Available data:
(** [hold m] references on memory [m] are held by others than VMAs.  Room for the
    calls that release every page in use, and [c] more, is left in the page-frame
    allocator. *)
Record vm_inv P ext hold c s : Prop := {
  vi_pt : Sv39.pt_inv (pts s) P;
  vi_root : ∀ t x, spaces s !! t = Some x → Sv39.is_root P (pgd x);
  vi_mem : Memory.mem_inv ext (size (pages s) + c) (objs s);
  vi_keeps : ∀ m, kept s m = count m (all_of (spaces s)) + hold m;
  vi_hold : ∀ m, 0 <= hold m;
  vi_alive : ∀ m, 0 < kept s m → is_Some (Memory.mems (objs s) !! m);
  vi_null : ∀ v, v ∈ all_of (spaces s) → vmemory v ≠ 0;
  vi_ids : ∀ v, v ∈ all_of (spaces s) → vid v < next_vma s;
  vi_spaces : ∀ t x, spaces s !! t = Some x → space_ok (vma_list x);
}.

Definition shift (d m : Z) hold (m' : Z) : Z := hold m' + d * at_ m m'.

Lemma vm_inv_hold P ext hold hold' c s :
  (∀ m, hold m = hold' m) → vm_inv P ext hold c s → vm_inv P ext hold' c s.
Proof.
  intros He [H1 H2 H3 H4 H5 H6 H7 H8 H9]. split; try done; intros m; rewrite <- He; auto.
Qed.

Lemma set_pts_inv P ext hold c s x : vm_inv P ext hold c s → Sv39.pt_inv x P → vm_inv P ext hold c (set_pts x s).
Proof. intros [H1 H2 H3 H4 H5 H6 H7 H8 H9] Hx. by split. Qed.

(** Replacing the list of one space; the VMAs that come and go change hands with
    [hold]. *)
Lemma set_list_inv P ext hold hold' c s t x f :
  vm_inv P ext hold c s → spaces s !! t = Some x →
  space_ok (f (vma_list x)) →
  (∀ v, v ∈ f (vma_list x) → vmemory v ≠ 0 ∧ vid v < next_vma s) →
  (∀ m, 0 <= hold' m ∧ hold' m + count m (f (vma_list x)) = hold m + count m (vma_list x)) →
  ∃ s', set_list t f s = Fin (Ok tt) s' ∧ vm_inv P ext hold' c s' ∧
    spaces s' = <[t := mkTM (f (vma_list x)) (pgd x)]> (spaces s) ∧
    pts s' = pts s ∧ objs s' = objs s ∧ keeps s' = keeps s ∧ next_vma s' = next_vma s.
Proof.
  intros [H1 H2 H3 H4 H5 H6 H7 H8 H9] Ht Hok Hv Hh.
  set (y := mkTM (f (vma_list x)) (pgd x)).
  assert (Esp : alter (λ x, mkTM (f (vma_list x)) (pgd x)) t (spaces s) = <[t := y]> (spaces s)).
  { apply map_eq. intros t'. destruct (decide (t = t')) as [<-|].
    - by rewrite lookup_alter_eq, lookup_insert_eq, Ht.
    - by rewrite lookup_alter_ne, lookup_insert_ne. }
  eexists. split; [reflexivity|]. split; [|by rewrite <- Esp].
  assert (Hel : ∀ v, v ∈ all_of (<[t := y]> (spaces s)) → v ∈ f (vma_list x) ∨ v ∈ all_of (spaces s)).
  { intros v. rewrite all_of_insert, (all_of_lookup _ _ _ Ht). set_solver. }
  split; simpl; rewrite ?Esp; try done.
  - intros t' x'. rewrite lookup_insert_Some. intros [[<- <-]|[_ Hx]]; [by apply (H2 t x)|by apply (H2 t')].
  - intros m. rewrite H4. destruct (Hh m) as [_ E].
    rewrite (count_perm m _ _ (all_of_insert _ t y)), (count_perm m _ _ (all_of_lookup _ _ _ Ht)), !count_app.
    simpl. lia.
  - intros m. by apply Hh.
  - intros v [Hin|Hin]%Hel; [by apply Hv|by apply H7].
  - intros v [Hin|Hin]%Hel; [by apply Hv|by apply H8].
  - intros t' x'. rewrite lookup_insert_Some. intros [[<- <-]|[_ Hx]]; [done|by apply (H9 t')].
Qed.

Lemma keep_inv P ext hold c s m :
  vm_inv P ext hold c s → is_Some (Memory.mems (objs s) !! m) → kept s m < W64 - 1 →
  ∃ s', keep m s = Fin (Ok tt) s' ∧ vm_inv P ext (shift 1 m hold) c s' ∧ spaces s' = spaces s ∧ pts s' = pts s ∧
    objs s' = objs s ∧ next_vma s' = next_vma s ∧ ∀ m', kept s' m' = kept s m' + at_ m m'.
Proof.
  intros [H1 H2 H3 H4 H5 H6 H7 H8 H9] Hm Hb. eexists. split; [reflexivity|].
  assert (Hk : ∀ m', default 0 (<[m := add64 (kept s m) 1]> (keeps s) !! m') = kept s m' + at_ m m').
  { intros m'. unfold at_. case_bool_decide as E.
    - subst m'. rewrite lookup_insert_eq. simpl. apply wrap64_small. pose proof (count_nonneg m (all_of (spaces s))).
      pose proof (H4 m). pose proof (H5 m). unfold is_u64. lia.
    - rewrite lookup_insert_ne by congruence. lia. }
  split_and!; try done. split; try done.
  - intros m'. simpl. rewrite Hk, H4. unfold shift. lia.
  - intros m'. unfold shift, at_. pose proof (H5 m'). case_bool_decide; lia.
  - intros m'. simpl. rewrite Hk. unfold at_. case_bool_decide as E; [by subst|]. rewrite Z.add_0_r. apply H6.
Qed.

Exercise instructions: Each line of the data above containing the string "that" is to be copied.

Exercise solution:
    calls that release every page in use, and [c] more, is left in the page-frame
(** Replacing the list of one space; the VMAs that come and go change hands with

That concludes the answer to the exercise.